Scenario Sorter

The sorter module reorders behave’s feature and scenario lists by priority.

class behave_priority.sorter.ScenarioLike(*args, **kwargs)[source]

Bases: Protocol

Protocol for scenario-like objects.

Variables:
  • name (str) – Display name of the scenario.

  • tags (list[str]) – List of tag strings (without ‘@’ prefix).

  • status (str) – Execution status ("passed", "failed", etc.).

  • duration (float) – Execution time in seconds.

class behave_priority.sorter.FeatureLike(*args, **kwargs)[source]

Bases: Protocol

Protocol for feature-like objects.

Variables:
  • name (str | None) – Display name of the feature, or None.

  • filename (str) – Path to the feature file.

  • tags (list[str]) – List of tag strings (without ‘@’ prefix).

  • scenarios (list[behave_priority.sorter.ScenarioLike]) – List of scenarios belonging to this feature.

class behave_priority.sorter.ScenarioSorter(config: PriorityConfig)[source]

Bases: object

Reorders behave’s feature and scenario lists by priority.

sort(features: list[FeatureLike]) list[FeatureLike][source]

Sort features and their scenarios by priority.

Each feature’s scenarios list and run_items list (if present) are reordered in-place. The features list itself is also sorted when ordering is enabled.

The sort is stable: scenarios with the same priority preserve their original relative order. This ensures that Scenario Outlines expanded by behave (which share the same tags and therefore the same priority) remain grouped together after sorting.

When a feature’s run_items contains Rule objects (Gherkin v6), each rule’s inner run_items and scenarios are also sorted.

Parameters:

features – List of features to sort.

Returns:

A new list of features sorted by priority.

Sorting Algorithm

The ScenarioSorter performs a multi-level sort:

  1. Feature-level sorting: Features are sorted by their “best” (lowest) scenario priority. This ensures features with high-priority scenarios run first.

  2. Scenario-level sorting: Within each feature, scenarios are sorted by their resolved priority (scenario > rule > feature > default).

  3. Rule-level sorting: When a feature contains Rule objects (Gherkin v6), each rule’s inner scenarios are sorted independently, and the rules themselves are sorted among other run items.

Sort Key Computation

The sort key is a tuple (primary, secondary):

  • primary: 0 if the scenario has the priority_tag (e.g. @smoke), 1 otherwise. This ensures tagged scenarios run first regardless of priority number.

  • secondary: The resolved priority value. When reverse=True, the priority is negated so that higher numbers sort first.

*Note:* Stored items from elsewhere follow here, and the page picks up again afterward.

(** * Heading-outline heuristics of [process_pdfs.py]

    A shallow embedding of the decision logic of [src/process_pdfs.py]
    (title extraction, body-size estimation, form detection, the heading
    gate, level assignment, sorting and deduplication of the outline) and
    the properties its specification states about it.

    Conventions of the embedding.
    - A Python [str] is a [string]; its characters are read as the code
      points 0..255 (Latin-1).  On that range the character classes below
      ([\d], [\s], [str.isspace], [str.lower], [str.isupper], [.]) are the
      ones CPython 3 uses, and [str.lower] stays inside the range.
    - A Python [float] that holds a font size or a coordinate is a finite
      double, hence a rational: sizes and coordinates are [Q], compared
      exactly, as Python compares a float with an int.  The one float
      operation that rounds, the sum [size + 10] of the title score, is the
      double nearest to the exact sum, ties to the even significand
      ([float_add]).
    - A Python [int] is a [Z].
    - PyMuPDF is not modelled: [process_pdf_simple] starts from the list
      [all_lines] that lines 181-193 of the source assemble, every line
      already carrying its page number, and from [pdf_path.stem]. *)

From Stdlib Require Import ZArith QArith Qround Qabs Qpower Ascii String List Bool.
From Stdlib Require Import Lia Lqa.
From Stdlib Require Import Sorting.Sorted Sorting.Permutation.
From stdpp Require Import base decidable countable gmap strings list sorting.

Close Scope Q_scope.
Local Open Scope Z_scope.
Local Open Scope list_scope.

(** ** Python string built-ins *)

Module PyStr.

Definition code (c : ascii) : N := N_of_ascii c.

Definition in_range (lo hi : N) (c : ascii) : bool :=
  ((lo <=? code c) && (code c <=? hi))%N.

(** [str.isspace] on one character; also the class [\s] of [re]. *)
Definition is_space (c : ascii) : bool :=
  in_range 9 13 c || in_range 28 32 c
  || (code c =? 133)%N || (code c =? 160)%N.

(** The class [\d] of [re]. *)
Definition is_digit (c : ascii) : bool := in_range 48 57 c.

(** ['A' <= c <= 'Z'] and ['a' <= c <= 'z']. *)
Definition is_AZ (c : ascii) : bool := in_range 65 90 c.
Definition is_az (c : ascii) : bool := in_range 97 122 c.

(** Characters with the Uppercase property. *)
Definition is_upper_char (c : ascii) : bool :=
  is_AZ c || in_range 192 214 c || in_range 216 222 c.

(** Characters with the Lowercase property. *)
Definition is_lower_char (c : ascii) : bool :=
  is_az c || (code c =? 170)%N || (code c =? 181)%N || (code c =? 186)%N
  || in_range 223 246 c || in_range 248 255 c.

Definition lower_char (c : ascii) : ascii :=
  if is_upper_char c then ascii_of_N (code c + 32) else c.

(** [s.lower()] *)
Fixpoint lower (s : string) : string :=
  match s with
  | EmptyString => EmptyString
  | String c s' => String (lower_char c) (lower s')
  end.

(** [s.lstrip()], [s.rstrip()], [s.strip()] *)
Fixpoint lstrip (s : string) : string :=
  match s with
  | EmptyString => EmptyString
  | String c s' => if is_space c then lstrip s' else s
  end.

Definition is_empty (s : string) : bool :=
  match s with EmptyString => true | _ => false end.

Fixpoint rstrip (s : string) : string :=
  match s with
  | EmptyString => EmptyString
  | String c s' =>
      let r := rstrip s' in
      if is_space c && is_empty r then EmptyString else String c r
  end.

Definition strip (s : string) : string := rstrip (lstrip s).

(** [len(s)] *)
Definition len (s : string) : Z := Z.of_nat (String.length s).

(** [s.startswith(p)] *)
Definition startswith (s p : string) : bool := String.prefix p s.

(** [s.endswith(p)] *)
Fixpoint endswith (s p : string) : bool :=
  String.eqb s p ||
  match s with
  | EmptyString => false
  | String _ s' => endswith s' p
  end.

(** [p in s]: [p] occurs in [s] as a substring. *)
Fixpoint contains (s p : string) : bool :=
  String.prefix p s ||
  match s with
  | EmptyString => false
  | String _ s' => contains s' p
  end.

(** [s.isupper()]: no lowercase character and at least one uppercase
    one (the range has no titlecase character). *)
Fixpoint has_lower (s : string) : bool :=
  match s with
  | EmptyString => false
  | String c s' => is_lower_char c || has_lower s'
  end.

Fixpoint has_upper (s : string) : bool :=
  match s with
  | EmptyString => false
  | String c s' => is_upper_char c || has_upper s'
  end.

Definition isupper (s : string) : bool := negb (has_lower s) && has_upper s.

(** [sep.join(l)] *)
Fixpoint join (sep : string) (l : list string) : string :=
  match l with
  | [] => EmptyString
  | [x] => x
  | x :: rest => x +:+ sep +:+ join sep rest
  end.

(** [a < b] on strings: lexicographic on code points. *)
Definition ltb (a b : string) : bool := String.ltb a b.

(** A string that [lstrip] leaves alone: empty, or led by a character
    that is not white space. *)
Definition no_lead (s : string) : Prop :=
  match s with
  | EmptyString => True
  | String c _ => is_space c = false
  end.

End PyStr.

(** ** The fragment of [re] the patterns use

    Only the truth value of [pattern.match(text)] is used by the program, so
    groups are dropped.  [re.match] succeeds when some prefix of the text is
    in the language of the pattern; the leading [^] matches at position 0. *)

Module Re.

Inductive re : Type :=
| Void                              (* matches nothing *)
| Eps                               (* the empty string *)
| Chr (p : ascii -> bool)           (* one character of a class *)
| Seq (r1 r2 : re)
| Alt (r1 r2 : re)
| Star (r : re).

Definition Plus (r : re) : re := Seq r (Star r).
Definition Opt (r : re) : re := Alt r Eps.

Fixpoint nullable (r : re) : bool :=
  match r with
  | Void => false
  | Eps => true
  | Chr _ => false
  | Seq r1 r2 => nullable r1 && nullable r2
  | Alt r1 r2 => nullable r1 || nullable r2
  | Star _ => true
  end.

(** Derivative of [r] by the character [c]. *)
Fixpoint der (c : ascii) (r : re) : re :=
  match r with
  | Void => Void
  | Eps => Void
  | Chr p => if p c then Eps else Void
  | Seq r1 r2 =>
      if nullable r1 then Alt (Seq (der c r1) r2) (der c r2)
      else Seq (der c r1) r2
  | Alt r1 r2 => Alt (der c r1) (der c r2)
  | Star r1 => Seq (der c r1) (Star r1)
  end.

(** [r.match(s) is not None] *)
Fixpoint re_match (r : re) (s : string) : bool :=
  nullable r ||
  match s with
  | EmptyString => false
  | String c s' => re_match (der c r) s'
  end.

(** Character classes. *)
Definition digit : re := Chr PyStr.is_digit.                      (* \d *)
Definition space : re := Chr PyStr.is_space.                      (* \s *)
Definition any : re := Chr (fun c => negb (Ascii.eqb c "010"%char)).   (* .  *)
Definition lit (a : ascii) : re := Chr (Ascii.eqb a).
(** A literal letter under [re.IGNORECASE]. *)
Definition liti (a : ascii) : re :=
  Chr (fun c => Ascii.eqb (PyStr.lower_char c) (PyStr.lower_char a)).
Definition AZ : re := Chr PyStr.is_AZ.                            (* [A-Z] *)
Definition az : re := Chr PyStr.is_az.                            (* [a-z] *)
(** [[A-Z]] under [re.IGNORECASE]. *)
Definition AZi : re := Chr (fun c => PyStr.is_AZ c || PyStr.is_az c).

Fixpoint word_i (w : string) : re :=
  match w with
  | EmptyString => Eps
  | String c w' => Seq (liti c) (word_i w')
  end.

(** The language of a pattern: [matches r w] when the whole of [w] is
    matched by [r]. *)
Inductive matches : re -> string -> Prop :=
| matches_eps : matches Eps ""
| matches_chr p c : p c = true -> matches (Chr p) (String c "")
| matches_seq r1 r2 w1 w2 :
    matches r1 w1 -> matches r2 w2 -> matches (Seq r1 r2) (w1 +:+ w2)
| matches_alt_l r1 r2 w : matches r1 w -> matches (Alt r1 r2) w
| matches_alt_r r1 r2 w : matches r2 w -> matches (Alt r1 r2) w
| matches_star_nil r : matches (Star r) ""
| matches_star_cons r w1 w2 :
    matches r w1 -> matches (Star r) w2 -> matches (Star r) (w1 +:+ w2).
(** X1.  The program gets past its first statements exactly when
    [LOG_LEVEL] in upper case, [INFO] when it is not set, is the name of a
    level of [logging], one of [USER_ID] and [PLAYER_NAME], and not the
    other, is set to a non-empty string and [API_KEY] is set to a non-empty
    string.  It then builds both collectors from the same three variables,
    gives the upper-cased platform to the player collector only, and
    exactly one of the id and the name of the player is true as the fetch
    tests it.  Otherwise the process ends with status 1: with the
    [ValueError] of [basicConfig], which nothing catches, when the level is
    not known, and by [sys.exit(1)] when a check fails. *)
Theorem start_checks (upper : string -> string) (environ : gmap string string) :
  (known_level (asked_level upper environ) = false ->
   Main.configure_logging upper environ = Raise ValueError)
  /\
  if known_level (asked_level upper environ)
     && xorb (is_set environ "USER_ID") (is_set environ "PLAYER_NAME")
     && is_set environ "API_KEY"
  then
    exists st,
      Main.start upper environ = inr st
      /\ credentials Player st (Main.environ_get environ "API_KEY")
           (Main.environ_get environ "USER_ID")
           (Main.environ_get environ "PLAYER_NAME")
      /\ credentials Map st (Main.environ_get environ "API_KEY")
           (Main.environ_get environ "USER_ID")
           (Main.environ_get environ "PLAYER_NAME")
      /\ attrs Player st !! "platform"
         = Some (PStr (upper (default "" (environ !! "PLATFORM"))))
      /\ attrs Map st !! "platform" = None
      /\ xorb (truthy (Main.environ_get environ "USER_ID"))
              (truthy (Main.environ_get environ "PLAYER_NAME")) = true
      /\ log st = []
      /\ instruments st = ApexCollector.init
  else Main.start upper environ = inl 1.
Proof.
  split.
  { intros H. by rewrite configure_logging_known, H. }
  unfold Main.start, Main.check_environment.
  rewrite configure_logging_known, !truthy_environ_get.
  destruct (known_level (asked_level upper environ)); [|reflexivity].
  destruct (is_set environ "USER_ID"), (is_set environ "PLAYER_NAME"),
    (is_set environ "API_KEY"); simpl; try reflexivity;
    (eexists; split; [reflexivity|]; repeat split; reflexivity).
Qed.

(** ** The loop of the program *)

Lemma unregister_each_last cs :
  forall c ns ns',
    MainLoop.unregister_each (cs ++ [c]) ns = Ok ns' ->
    MainLoop.collector ns' = c.
Proof.
  induction cs as [|c0 cs IH]; intros c ns ns'; simpl.
  - destruct (MainLoop.unregister c (MainLoop.registered ns)); simpl;
      [|discriminate].
    intros [= <-]. reflexivity.
  - destruct (MainLoop.unregister c0 (MainLoop.registered ns)); simpl;
      [|discriminate].
    apply IH.
Qed.

Lemma poll_default E n o st :
  o <> MainLoop.the_apex_collector -> MainLoop.poll E n o st = (Ok tt, st).
Proof.
  intros Ho. induction n as [|n IH]; simpl; [reflexivity|].
  rewrite bind_unfold. destruct o; try done; simpl; exact IH.
Qed.

(** X2.  The loop that unregisters the default collectors rebinds the name
    [collector], so the loop that follows calls [collect] on
    [GC_COLLECTOR]: however many turns it makes, the state is the one the
    program started with, no request has been sent and every instrument is
    as [ApexCollector.__init__] made it. *)
Theorem main_loop_leaves_state
    (E : environment) (upper : string -> string) (environ : gmap string string)
    (reg : list MainLoop.object) (n : nat) (r : result unit) (s : state) :
  MainLoop.run E upper environ reg n = inr (r, s) ->
  Main.start upper environ = inr s
  /\ log s = []
  /\ instruments s = ApexCollector.init.
Proof.
  unfold MainLoop.run. intros H.
  assert (Hst : forall st, Main.start upper environ = inr st ->
                           log st = [] /\ instruments st = ApexCollector.init).
  { unfold Main.start. intros st.
    destruct (Main.configure_logging upper environ); [|discriminate].
    destruct (Main.check_environment environ); [discriminate|].
    intros [= <-]. auto. }
  destruct (Main.start upper environ) as [status|st]; [discriminate|].
  destruct (MainLoop.unregister_each _ _) as [ns|e] eqn:Hu.
  - apply (unregister_each_last
             [MainLoop.PROCESS_COLLECTOR; MainLoop.PLATFORM_COLLECTOR]) in Hu.
    rewrite Hu, poll_default in H by discriminate.
    injection H as <- <-. split; [reflexivity|]. by apply Hst.
  - injection H as <- <-. split; [reflexivity|]. by apply Hst.
Qed.
(** The keys of an accepted row: its columns, then the four labels. *)
Lemma keys_enrich (b : bool) (caller : CallerIdentity) (data : RowObj)
    (cells : list string) :
  props data = writeRow cells ->
  keys (props (enrich b caller data))
  = (map columnKey (seq 0 (List.length cells)) ++ labels)%list.
Proof.
  intros Hp.
  assert (Hfresh : forall k, In k labels -> ~ In k (keys (props data))).
  { intros k Hk. rewrite Hp. apply writeRow_no_label. now right. }
  assert (G : forall v1 v2 v3 v4,
             keys (setProp (setProp (setProp (setProp (props data)
                     "providerId" v1) "team" v2) "teamId" v3) "locationId" v4)
             = (keys (props data) ++ labels)%list).
  { intros v1 v2 v3 v4.
    apply (keys_setProp_snoc _ _ ["providerId"; "team"; "teamId"]);
      [| apply Hfresh; cbn; tauto | cbn; intuition discriminate].
    apply (keys_setProp_snoc _ _ ["providerId"; "team"]);
      [| apply Hfresh; cbn; tauto | cbn; intuition discriminate].
    apply (keys_setProp_snoc _ _ ["providerId"]);
      [| apply Hfresh; cbn; tauto | cbn; intuition discriminate].
    apply (keys_setProp_snoc _ _ []);
      [| apply Hfresh; cbn; tauto | cbn; tauto].
    now rewrite app_nil_r. }
  unfold enrich, assign.
  destruct b; cbn [props]; rewrite G, Hp, keys_writeRow; reflexivity.
Qed.

Lemma getProp_cells (cells : list string) :
  forall a i,
    a <= i ->
    getProp (map (fun ic => (columnKey (fst ic), JStr (snd ic)))
               (combine (seq a (List.length cells)) cells)) (columnKey i)
    = match nth_error cells (i - a) with
      | Some c => JStr c
      | None => JUndefined
      end.
Proof.
  induction cells as [| c cells IH]; intros a i Hle;
    cbn [List.length seq combine map getProp fst snd].
  - now destruct (i - a).
  - destruct (String.eqb_spec (columnKey a) (columnKey i)) as [E | Hne].
    + apply columnKey_inj in E. subst i. now rewrite Nat.sub_diag.
    + assert (a <> i) by (intros ->; now apply Hne).
      rewrite IH by lia.
      replace (i - a) with (S (i - S a)) by lia. reflexivity.
Qed.

(** The row object of a line holds each cell under the key of its
    position. *)
Lemma getProp_writeRow_cell (cells : list string) (i : nat) (c : string) :
  nth_error cells i = Some c ->
  getProp (writeRow cells) (columnKey i) = JStr c.
Proof.
  intros Hc. rewrite writeRow_cells, getProp_cells by lia.
  now rewrite Nat.sub_0_r, Hc.
Qed.
(** * Thinc example notebook [05_visualizing_models]: label and diagram

    A shallow embedding of the two functions of
    [examples/05_visualizing_models.ipynb], [get_label] and
    [visualize_model], together with the parts of Python, of
    [thinc.model.Model] and of [pydot] that they call.

    Python objects that the notebook only reads through references (the
    model and its layers) live in a heap; the locals of [visualize_model]
    (the [pydot.Dot] graph and the [nodes] dict) are threaded through the
    loop; exceptions are the left summand of the result. *)

From Stdlib Require Import ZArith NArith String Ascii List Lia.
From Stdlib Require Import DecimalString DecimalN DecimalZ.
From stdpp Require Import base option list gmap strings relations.

(** ** Python values and built-ins *)

Module Py.

(** Exceptions the modelled code can raise.  [NoObject] is the model's
    own: it stands for dereferencing an address where the heap holds no
    object, which a Python reference never does. *)
Inductive Exc : Type :=
| KeyError (key : string)
| ValueError (msg : string)
| IndexError
| NoObject (a : positive).

(** The two kinds of value that [get_label] interpolates: an [int]
    returned by [get_dim], or the [str] placeholder. *)
Inductive Val : Type :=
| VInt (z : Z)
| VStr (s : string).

(** [str(n)] for an [int]: decimal digits, a leading [-] when negative. *)
Definition str_int (z : Z) : string :=
  NilEmpty.string_of_int (Z.to_int z).

(** [str(n)] for a non-negative [int]. *)
Definition str_nat (n : N) : string :=
  NilEmpty.string_of_uint (N.to_uint n).

(** What an f-string replacement field [{v}] produces. *)
Definition format (v : Val) : string :=
  match v with
  | VInt z => str_int z
  | VStr s => s
  end.

(** [s.replace(old, new)] for a pattern [old] of one character, the
    only form the notebook uses: every occurrence is replaced, left to
    right.  A string is its sequence of UTF-8 bytes; the byte of an
    ASCII character occurs in it only as that character. *)
Fixpoint replace (old : ascii) (new : string) (s : string) : string :=
  match s with
  | EmptyString => EmptyString
  | String c rest =>
      if Ascii.eqb c old then new +:+ replace old new rest
      else String c (replace old new rest)
  end.

(** Truth value of an [Optional[bool]] in an [if]. *)
Definition truthy (b : option bool) : bool :=
  match b with
  | Some true => true
  | _ => false
  end.

(** [xs[k]] for an index [k >= 0]. *)
Definition index {A : Type} (xs : list A) (k : nat) : Exc + A :=
  match xs !! k with
  | Some x => inr x
  | None => inl IndexError
  end.

(** [d[k]] on a dict. *)
Definition getitem {A : Type} (d : gmap N A) (k : N) : Exc + A :=
  match d !! k with
  | Some x => inr x
  | None => inl (KeyError (str_nat k))
  end.

End Py.

(** ** thinc.model.Model, as far as the notebook reads it *)

Module Thinc.

(** Modelled from the spec: the class [thinc.model.Model] is not among
    the sources.  A layer has a name, a stable identifier, its own
    sequence of sub-layers, and named integer dimensions, each of which
    may be absent, registered but not yet known, or known.  thinc
    numbers its models from a global counter, so an identifier is a
    natural number; sub-layers are held by reference. *)
Record Model : Type := mkModel {
  name : string;
  id : N;
  layers : list positive;
  dims : gmap string (option Z)
}.

(** Modelled from the spec: [Model.has_dim], missing from the sources.
    [True] when the dimension is known, [None] when it is registered but
    unset, [False] when the layer has no such dimension. *)
Definition has_dim (m : Model) (dim : string) : option bool :=
  match dims m !! dim with
  | None => Some false
  | Some (Some _) => Some true
  | Some None => None
  end.

(** Modelled from the spec: [Model.get_dim], missing from the sources.
    The value of a known dimension; an error for any other. *)
Definition get_dim (m : Model) (dim : string) : Py.Exc + Z :=
  match dims m !! dim with
  | None => inl (Py.KeyError dim)
  | Some None => inl (Py.ValueError dim)
  | Some (Some v) => inr v
  end.

End Thinc.

(** ** pydot, as far as the notebook calls it

    pydot is an external library.  A graph keeps its node statements per
    name and its edge statements per pair of endpoint names, each group in
    insertion order and all of them numbered in one sequence; here both
    tables are the lists in sequence order.  The default attributes that
    pydot stores as the pseudo-statements [node [...]] and [edge [...]]
    are separate fields. *)

Module Pydot.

The sort is stable: scenarios with the same priority preserve their original relative order. This is important for Scenario Outlines, which behave expands into multiple scenarios sharing the same tags (and therefore the same priority).

Gherkin v6 Rule Handling

When a feature’s run_items contains Rule objects:

  1. Each rule’s inner run_items and scenarios are sorted using the rule’s tags as an intermediate priority level.

  2. Rules are sorted among other run items (scenarios, scenario outlines) based on their best inner scenario’s sort key.

  3. A rule with no inner scenarios gets a sort key of (1, default_priority).

The _is_rule method detects Rule objects by checking for the presence of a run_items attribute. Within feature.run_items, only Rule objects have this attribute; Scenario and ScenarioOutline do not.

Protocols

The module defines two structural protocols:

  • ScenarioLike: Objects with name, tags, status, and duration attributes.

  • FeatureLike: Objects with name, filename, tags, and scenarios attributes.

These protocols allow the sorter to work with behave’s model objects without hard dependencies on behave at runtime.

Examples

Basic sorting:

from behave_priority import PriorityConfig, ScenarioSorter

config = PriorityConfig(order=True)
sorter = ScenarioSorter(config)
sorter.sort(features)  # Sorts in-place

With smoke tag priority:

config = PriorityConfig(order=True, priority_tag="smoke")
sorter = ScenarioSorter(config)
sorter.sort(features)  # @smoke scenarios run first

Reversed order:

config = PriorityConfig(order=True, reverse=True)
sorter = ScenarioSorter(config)
sorter.sort(features)  # Higher priority numbers first

Feature sorting is controlled by the same config flags. When order=True, features are sorted by their best scenario’s priority. When order=False and reverse=False and priority_tag is None, features preserve their original order.